Tenía razón, Reingar no pudo refutarle nada. Una cosa era lo que no quería aceptar y otra muy distinta era la realidad. Él mismo había visto con sus propios ojos el poder de las armas de fuego en el campo de batalla.
Si pudieron capturar el Castillo de Mendel —una fortaleza inexpugnable en tierra de caballeros de linaje— fue en gran parte gracias a los fusileros. Por más excelente que fuera un caballero, frente a un arma de fuego no tenía nada que hacer. ¿Cómo vas a esquivar una bala de plomo que te atraviesa la armadura y te destroza las tripas? Si no hubieran sido sus aliados, él también habría caído.

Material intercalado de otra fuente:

(** * Order / payment reconciliation core of the flower shop back end

    A shallow embedding of the services that keep orders, flower stock and
    payment transactions consistent:

    - [OrderService.createOrder], [OrderService.getOrderById] and
      [OrderService.updatePaymentStatus]           (src/unnamed/part_008, the
                                                    module './orderService')
    - [OrderItemService.createOrderItem]           (src/unnamed/part_009)
    - [PaymentService.createPaymentLink], [handlePaymentReturn] and
      [handlePaymentWebhook]                       (service/paymentService.js)
    - [PaymentTimeoutService.checkAndCancelExpiredPayments] and
      [cancelExpiredOrder]                         (service/paymentTimeoutService.js)
    - the [POST /payments/webhook] route           (routes/paymentRoutes.js)

    The repository holds three copies of [PaymentService].  The one embedded
    here is src/service/paymentService.js.  The file
    src/service/categoryService.js carries two more (lines 59-435 and
    436-780), which differ from it in [createPaymentLink] (they refuse an
    order that already has a [paymentCode], and their [catch] also unsets the
    [paymentCode]) and in [handlePaymentReturn] (their PAID branch answers
    'Payment already completed' for a completed Transaction); the webhook
    handler is the same wherever it is present.

    Modelling conventions.
    - A MongoDB collection is a finite map from [ObjectId] to documents.
    - JavaScript [Number]s that hold money, quantities and stock are modelled
      by [Z]; the model is exact on the integers a double represents exactly.
      The shipping fee of a request is a Number or a string, as the route
      admits both.
    - A string is the sequence of its UTF-8 bytes.
    - A [Date] is its number of milliseconds since the epoch, a [Z].
    - An [async] service method is a computation in the monad [M]: it threads
      the database and either returns a value or throws an [Error].  Writes
      made before a [throw] stay in the database unless a session transaction
      is aborted.
    - Values that come from outside the process (the clock, the random payment
      code, the gateway's answers, datastore faults) are parameters.  One
      service call reads the clock once: every [new Date()] and [Date.now()]
      inside it is the parameter [now]. *)

From stdpp Require Import gmap strings list fin_maps pretty sorting.
From Stdlib Require Import ZArith Lia Ascii.

Local Open Scope Z_scope.

(** ** Documents (models/*.js; the Order schema is src/unnamed/part_007) *)

Abbreviation ObjectId := positive.

(** [status] enum of the Order schema *)
Inductive OrderStatus :=
  | pending | paid | confirmed | shipped | delivered | cancelled.

(** [transactionStatus] enum of models/Transaction.js *)
Inductive TransactionStatus :=
  | tx_pending | tx_completed | tx_failed | tx_cancelled.

Global Instance OrderStatus_eq_dec : EqDecision OrderStatus.
Proof. solve_decision. Defined.

Global Instance TransactionStatus_eq_dec : EqDecision TransactionStatus.
Proof. solve_decision. Defined.

Record Account := mkAccount {
  fullName : string;
  email : string;
  phone : string;
}.

Record Flower := mkFlower {
  name : string;
  price : Z;
  stock : Z;
}.

(** [createdAt] (written once) is left out; [updatedAt] is kept because every
    [findByIdAndUpdate] on a schema with [timestamps: true] rewrites it. *)
Record Order := mkOrder {
  accountId : ObjectId;
  totalAmount : Z;
  shippingFee : Z;
  orderAt : Z;
  paidAt : option Z;
  status : OrderStatus;
  addressShip : string;
  transactionId : option ObjectId;
  paymentCode : option string;
  order_updatedAt : Z;
}.

Record OrderItem := mkOrderItem {
  flowerId : ObjectId;
  actualPrice : Z;
  quantity : Z;
  orderId : ObjectId;
}.

Record Transaction := mkTransaction {
  fromAccount : ObjectId;
  toAccount : ObjectId;
  transactionStatus : TransactionStatus;
  transactionDate : Z;
  amount : Z;
  tx_updatedAt : Z;
}.

(** The database: one finite map per collection. *)
Record DB := mkDB {
  accounts : gmap positive Account;
  flowers : gmap positive Flower;
  orders : gmap positive Order;
  orderItems : gmap positive OrderItem;
  transactions : gmap positive Transaction;
}.

Definition set_flowers (f : gmap positive Flower) (db : DB) : DB :=
  mkDB (accounts db) f (orders db) (orderItems db) (transactions db).
Definition set_orders (o : gmap positive Order) (db : DB) : DB :=
  mkDB (accounts db) (flowers db) o (orderItems db) (transactions db).
Definition set_orderItems (i : gmap positive OrderItem) (db : DB) : DB :=
  mkDB (accounts db) (flowers db) (orders db) i (transactions db).
Definition set_transactions (t : gmap positive Transaction) (db : DB) : DB :=
  mkDB (accounts db) (flowers db) (orders db) (orderItems db) t.

(** ** Document updates (the [$set] / [$inc] bodies of [findByIdAndUpdate]) *)

(** [{ $inc: { stock: d } }] *)
Definition inc_stock (d : Z) (f : Flower) : Flower :=
  mkFlower (name f) (price f) (stock f + d).

(** [{ transactionStatus: s }] *)
Definition with_transactionStatus (now : Z) (s : TransactionStatus) (t : Transaction)
  : Transaction :=
  mkTransaction (fromAccount t) (toAccount t) s (transactionDate t) (amount t) now.

(** [{ paidAt: new Date(), status: 'paid', transactionId }] *)
Definition with_payment_status (now : Z) (tid : ObjectId) (o : Order) : Order :=
  mkOrder (accountId o) (totalAmount o) (shippingFee o) (orderAt o) (Some now) paid
    (addressShip o) (Some tid) (paymentCode o) now.

(** [{ transactionId, paymentCode }] *)
Definition with_payment_link (now : Z) (tid : ObjectId) (code : string) (o : Order) : Order :=
  mkOrder (accountId o) (totalAmount o) (shippingFee o) (orderAt o) (paidAt o) (status o)
    (addressShip o) (Some tid) (Some code) now.

(** [{ status: 'cancelled' }] *)
Definition with_cancelled (now : Z) (o : Order) : Order :=
  mkOrder (accountId o) (totalAmount o) (shippingFee o) (orderAt o) (paidAt o) cancelled
    (addressShip o) (transactionId o) (paymentCode o) now.

(** ** Errors *)

(** The datastore operations of [createOrder] that can fail for reasons
    outside the program (network, write conflict, ...). *)
Inductive PersistStep :=
  | FindFlower (i : nat)      (* Flower.findById of the i-th line item *)
  | IncStock (i : nat)        (* Flower.findByIdAndUpdate of the i-th line item *)
  | SaveOrder                 (* order.save *)
  | InsertItems               (* OrderItem.insertMany *)
  | Commit                    (* session.commitTransaction *)
  | ReadBack.                 (* getOrderById after the commit *)

Inductive Error :=
  | FlowerNotFound (id : ObjectId)
  | NotEnoughStock (flower : string) (available requested : Z)
  | FlowerNotFoundItem
  | NotEnoughStockItem (available requested : Z)
  | OrderNotFound
  | OrderNotPending
  | OrderNotFoundForPaymentCode
  | InvalidWebhookSignature
  | PaymentLinkCreationFailed (cause : string)
  | ValidationError (path : string)
  | DuplicateKey (path : string)
  | TypeError (what : string)
  | DatastoreError (step : PersistStep)
  | TransactionCommitted
  | GatewayError (msg : string).

(** [error.message] *)
Definition message (e : Error) : string :=
  match e with
  | FlowerNotFound id => "Flower with ID " +:+ pretty (Npos id) +:+ " not found"
  | NotEnoughStock f a r =>
      "Not enough stock for flower " +:+ f +:+ ". Available: " +:+ pretty a
        +:+ ", Requested: " +:+ pretty r
  | FlowerNotFoundItem => "Flower not found"
  | NotEnoughStockItem a r =>
      "Not enough stock. Available: " +:+ pretty a +:+ ", Requested: " +:+ pretty r
  | OrderNotFound => "Order not found"
  | OrderNotPending => "Order is not in pending status"
  | OrderNotFoundForPaymentCode => "Order not found for payment code"
  | InvalidWebhookSignature => "Invalid webhook signature"
  | PaymentLinkCreationFailed c => "Payment link creation failed: " +:+ c
  | ValidationError p => "Validation failed: " +:+ p
  | DuplicateKey p => "E11000 duplicate key error: " +:+ p
  | TypeError w => "Cannot read properties of " +:+ w
  | DatastoreError _ => "datastore error"
  | TransactionCommitted =>
      "Cannot call abortTransaction after calling commitTransaction"
  | GatewayError m => m
  end.

(** ** The monad of service methods *)

Definition M (A : Type) : Type := DB → (Error + A) * DB.

Global Instance M_ret : MRet M := λ A (a : A) db, (inr a, db).
Global Instance M_bind : MBind M := λ A B (f : A → M B) (m : M A) db,
  match m db with
  | (inr a, db') => f a db'
  | (inl e, db') => (inl e, db')
  end.

Definition throw {A} (e : Error) : M A := λ db, (inl e, db).
Definition get : M DB := λ db, (inr db, db).
Definition modify (f : DB → DB) : M unit := λ db, (inr tt, f db).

Pensar en eso le daba una sensación de impotencia. Le habían enseñado que el código de caballería consistía en entrenar por años, dar lo mejor en un duelo y aceptar la derrota con honor; pero la guerra de verdad que le tocó pelear no se parecía en nada a lo que imaginaba.
Reingar mató a más de cien personas en Mendel. Muchos de ellos ya estaban heridos de bala y no podían defenderse bien. A medida que iba cortando y ensartando a esos hombres, se fue quedando seco por dentro. Se volvió algo tan rutinario como un campesino cosechando papas.
Al final, la figura del caballero con la que soñó toda su vida no era más que un carnicero disfrazado con armadura y espada brillante.